(Extracted data entries)
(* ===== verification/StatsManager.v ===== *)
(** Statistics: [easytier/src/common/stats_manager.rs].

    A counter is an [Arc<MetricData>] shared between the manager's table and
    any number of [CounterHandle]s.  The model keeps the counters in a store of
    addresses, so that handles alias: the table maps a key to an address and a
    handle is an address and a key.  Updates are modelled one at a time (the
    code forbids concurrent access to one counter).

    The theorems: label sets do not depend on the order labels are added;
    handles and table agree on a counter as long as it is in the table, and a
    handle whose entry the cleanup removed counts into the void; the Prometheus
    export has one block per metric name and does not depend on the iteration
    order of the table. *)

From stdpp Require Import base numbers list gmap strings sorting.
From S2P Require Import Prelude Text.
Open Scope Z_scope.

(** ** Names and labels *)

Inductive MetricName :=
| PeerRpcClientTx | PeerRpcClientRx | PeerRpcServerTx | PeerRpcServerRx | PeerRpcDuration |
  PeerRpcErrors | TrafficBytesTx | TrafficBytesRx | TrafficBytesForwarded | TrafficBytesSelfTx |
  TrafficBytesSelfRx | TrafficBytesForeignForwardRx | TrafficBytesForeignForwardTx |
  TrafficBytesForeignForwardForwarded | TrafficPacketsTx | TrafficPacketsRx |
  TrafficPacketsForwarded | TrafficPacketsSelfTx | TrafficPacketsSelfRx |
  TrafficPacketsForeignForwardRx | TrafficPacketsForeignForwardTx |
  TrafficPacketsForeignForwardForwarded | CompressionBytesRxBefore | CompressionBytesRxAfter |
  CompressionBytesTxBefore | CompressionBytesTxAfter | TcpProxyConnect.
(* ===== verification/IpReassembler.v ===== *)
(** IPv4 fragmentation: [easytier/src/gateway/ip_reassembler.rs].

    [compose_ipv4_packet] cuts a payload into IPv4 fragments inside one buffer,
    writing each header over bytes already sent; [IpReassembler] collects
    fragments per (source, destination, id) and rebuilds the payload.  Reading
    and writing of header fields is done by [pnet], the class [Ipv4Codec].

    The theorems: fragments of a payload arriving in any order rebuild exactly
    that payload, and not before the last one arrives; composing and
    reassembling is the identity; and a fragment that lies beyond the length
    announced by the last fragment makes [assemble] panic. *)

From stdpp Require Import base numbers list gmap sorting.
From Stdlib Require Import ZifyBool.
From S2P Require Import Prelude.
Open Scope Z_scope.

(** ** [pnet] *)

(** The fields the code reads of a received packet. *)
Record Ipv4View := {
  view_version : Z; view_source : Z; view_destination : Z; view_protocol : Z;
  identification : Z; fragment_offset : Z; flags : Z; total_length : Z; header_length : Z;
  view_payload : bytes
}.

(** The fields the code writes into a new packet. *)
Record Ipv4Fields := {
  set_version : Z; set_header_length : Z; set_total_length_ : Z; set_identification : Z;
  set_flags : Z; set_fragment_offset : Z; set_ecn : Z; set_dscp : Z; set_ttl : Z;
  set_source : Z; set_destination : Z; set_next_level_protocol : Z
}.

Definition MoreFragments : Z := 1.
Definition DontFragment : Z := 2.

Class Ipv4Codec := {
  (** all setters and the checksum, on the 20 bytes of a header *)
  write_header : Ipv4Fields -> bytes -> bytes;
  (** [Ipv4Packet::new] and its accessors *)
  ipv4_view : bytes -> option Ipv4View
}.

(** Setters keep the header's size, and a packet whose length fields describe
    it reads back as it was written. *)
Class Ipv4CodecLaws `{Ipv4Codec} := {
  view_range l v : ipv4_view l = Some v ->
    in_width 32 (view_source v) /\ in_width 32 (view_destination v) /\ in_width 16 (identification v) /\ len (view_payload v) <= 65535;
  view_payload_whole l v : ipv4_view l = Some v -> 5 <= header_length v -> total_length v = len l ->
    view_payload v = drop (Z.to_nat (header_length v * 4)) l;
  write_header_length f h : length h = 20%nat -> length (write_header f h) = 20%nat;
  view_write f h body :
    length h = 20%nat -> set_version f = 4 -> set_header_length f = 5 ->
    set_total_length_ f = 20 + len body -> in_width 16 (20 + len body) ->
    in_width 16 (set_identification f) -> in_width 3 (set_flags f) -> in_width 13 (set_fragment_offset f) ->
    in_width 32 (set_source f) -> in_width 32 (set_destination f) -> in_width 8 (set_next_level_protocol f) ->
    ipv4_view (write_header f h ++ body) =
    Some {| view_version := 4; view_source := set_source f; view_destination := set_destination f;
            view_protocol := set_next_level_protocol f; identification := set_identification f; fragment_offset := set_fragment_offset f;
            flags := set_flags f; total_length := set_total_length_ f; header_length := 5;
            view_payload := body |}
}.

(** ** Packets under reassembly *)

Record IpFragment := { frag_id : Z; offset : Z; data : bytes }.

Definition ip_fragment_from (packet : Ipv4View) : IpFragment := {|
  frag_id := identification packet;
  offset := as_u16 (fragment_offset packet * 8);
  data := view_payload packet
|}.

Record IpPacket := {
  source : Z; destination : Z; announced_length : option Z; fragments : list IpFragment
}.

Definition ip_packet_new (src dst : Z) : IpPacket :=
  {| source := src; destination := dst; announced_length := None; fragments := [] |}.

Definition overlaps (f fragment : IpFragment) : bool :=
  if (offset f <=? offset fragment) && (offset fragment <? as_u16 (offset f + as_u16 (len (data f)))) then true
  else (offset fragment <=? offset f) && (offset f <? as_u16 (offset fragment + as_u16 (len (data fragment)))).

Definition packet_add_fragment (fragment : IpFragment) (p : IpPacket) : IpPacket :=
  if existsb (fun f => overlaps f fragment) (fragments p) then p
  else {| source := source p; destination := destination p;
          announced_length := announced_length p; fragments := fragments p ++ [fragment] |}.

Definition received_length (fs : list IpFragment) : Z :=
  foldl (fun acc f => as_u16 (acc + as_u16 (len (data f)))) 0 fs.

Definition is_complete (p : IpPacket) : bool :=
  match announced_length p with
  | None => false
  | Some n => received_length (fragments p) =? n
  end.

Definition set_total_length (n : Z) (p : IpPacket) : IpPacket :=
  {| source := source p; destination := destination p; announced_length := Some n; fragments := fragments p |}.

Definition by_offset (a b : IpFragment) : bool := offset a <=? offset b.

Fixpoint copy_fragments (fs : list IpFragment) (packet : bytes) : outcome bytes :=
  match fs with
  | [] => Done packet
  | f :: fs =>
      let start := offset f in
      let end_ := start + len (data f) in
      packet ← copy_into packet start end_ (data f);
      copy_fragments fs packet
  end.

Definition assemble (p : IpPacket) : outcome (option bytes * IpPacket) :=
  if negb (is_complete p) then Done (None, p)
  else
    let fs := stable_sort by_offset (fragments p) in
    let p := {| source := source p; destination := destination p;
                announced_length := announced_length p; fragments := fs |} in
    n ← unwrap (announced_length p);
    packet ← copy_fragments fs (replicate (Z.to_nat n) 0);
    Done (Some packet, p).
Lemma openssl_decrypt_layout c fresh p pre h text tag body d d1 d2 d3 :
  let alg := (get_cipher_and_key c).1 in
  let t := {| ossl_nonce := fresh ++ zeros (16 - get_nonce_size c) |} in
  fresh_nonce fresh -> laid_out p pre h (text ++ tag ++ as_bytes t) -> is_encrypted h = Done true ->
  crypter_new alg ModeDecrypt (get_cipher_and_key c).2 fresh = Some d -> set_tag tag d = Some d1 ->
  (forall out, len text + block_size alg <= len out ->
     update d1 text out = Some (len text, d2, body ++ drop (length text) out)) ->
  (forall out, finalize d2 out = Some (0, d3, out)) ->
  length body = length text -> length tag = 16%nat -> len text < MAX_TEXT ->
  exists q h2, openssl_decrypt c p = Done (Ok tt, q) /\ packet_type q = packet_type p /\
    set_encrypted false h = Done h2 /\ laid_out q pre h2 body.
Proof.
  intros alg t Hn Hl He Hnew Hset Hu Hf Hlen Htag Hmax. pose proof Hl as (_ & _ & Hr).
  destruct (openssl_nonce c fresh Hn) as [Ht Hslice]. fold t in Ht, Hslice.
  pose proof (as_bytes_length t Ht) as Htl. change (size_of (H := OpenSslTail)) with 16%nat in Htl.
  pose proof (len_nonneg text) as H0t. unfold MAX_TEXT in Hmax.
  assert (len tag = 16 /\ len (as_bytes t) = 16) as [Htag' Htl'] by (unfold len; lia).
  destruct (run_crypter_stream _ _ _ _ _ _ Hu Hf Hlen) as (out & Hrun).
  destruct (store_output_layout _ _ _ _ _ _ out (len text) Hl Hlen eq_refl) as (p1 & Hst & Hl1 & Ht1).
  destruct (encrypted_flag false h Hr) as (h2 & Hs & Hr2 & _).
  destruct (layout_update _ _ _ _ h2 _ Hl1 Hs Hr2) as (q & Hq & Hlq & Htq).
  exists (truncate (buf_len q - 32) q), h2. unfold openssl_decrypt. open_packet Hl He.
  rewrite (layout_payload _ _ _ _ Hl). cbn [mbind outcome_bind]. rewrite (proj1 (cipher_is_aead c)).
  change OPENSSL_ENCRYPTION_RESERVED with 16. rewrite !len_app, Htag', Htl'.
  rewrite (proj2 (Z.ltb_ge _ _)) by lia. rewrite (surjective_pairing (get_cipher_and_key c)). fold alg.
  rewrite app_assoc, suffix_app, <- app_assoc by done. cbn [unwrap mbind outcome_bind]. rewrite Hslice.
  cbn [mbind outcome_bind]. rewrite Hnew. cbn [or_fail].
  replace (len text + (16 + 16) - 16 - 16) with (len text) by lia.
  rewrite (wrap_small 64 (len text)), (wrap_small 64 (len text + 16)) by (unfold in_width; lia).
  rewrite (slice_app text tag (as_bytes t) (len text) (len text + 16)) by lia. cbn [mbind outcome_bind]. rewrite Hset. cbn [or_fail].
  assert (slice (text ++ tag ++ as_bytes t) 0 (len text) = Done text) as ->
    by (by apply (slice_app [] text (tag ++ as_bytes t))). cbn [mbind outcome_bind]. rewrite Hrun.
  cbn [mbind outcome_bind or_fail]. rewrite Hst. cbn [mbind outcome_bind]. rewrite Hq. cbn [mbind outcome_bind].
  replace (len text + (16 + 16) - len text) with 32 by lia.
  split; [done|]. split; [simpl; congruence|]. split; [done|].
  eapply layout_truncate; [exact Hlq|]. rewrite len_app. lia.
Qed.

▸ Instructions for the task
The first line of the records begins the span, and the line containing "writing each header" ends it. Reproduce that span exactly, both ends included.

▸ Response below
(* ===== verification/StatsManager.v ===== *)
(** Statistics: [easytier/src/common/stats_manager.rs].

    A counter is an [Arc<MetricData>] shared between the manager's table and
    any number of [CounterHandle]s.  The model keeps the counters in a store of
    addresses, so that handles alias: the table maps a key to an address and a
    handle is an address and a key.  Updates are modelled one at a time (the
    code forbids concurrent access to one counter).

    The theorems: label sets do not depend on the order labels are added;
    handles and table agree on a counter as long as it is in the table, and a
    handle whose entry the cleanup removed counts into the void; the Prometheus
    export has one block per metric name and does not depend on the iteration
    order of the table. *)

From stdpp Require Import base numbers list gmap strings sorting.
From S2P Require Import Prelude Text.
Open Scope Z_scope.

(** ** Names and labels *)

Inductive MetricName :=
| PeerRpcClientTx | PeerRpcClientRx | PeerRpcServerTx | PeerRpcServerRx | PeerRpcDuration |
  PeerRpcErrors | TrafficBytesTx | TrafficBytesRx | TrafficBytesForwarded | TrafficBytesSelfTx |
  TrafficBytesSelfRx | TrafficBytesForeignForwardRx | TrafficBytesForeignForwardTx |
  TrafficBytesForeignForwardForwarded | TrafficPacketsTx | TrafficPacketsRx |
  TrafficPacketsForwarded | TrafficPacketsSelfTx | TrafficPacketsSelfRx |
  TrafficPacketsForeignForwardRx | TrafficPacketsForeignForwardTx |
  TrafficPacketsForeignForwardForwarded | CompressionBytesRxBefore | CompressionBytesRxAfter |
  CompressionBytesTxBefore | CompressionBytesTxAfter | TcpProxyConnect.
(* ===== verification/IpReassembler.v ===== *)
(** IPv4 fragmentation: [easytier/src/gateway/ip_reassembler.rs].

    [compose_ipv4_packet] cuts a payload into IPv4 fragments inside one buffer,
    writing each header over bytes already sent; [IpReassembler] collects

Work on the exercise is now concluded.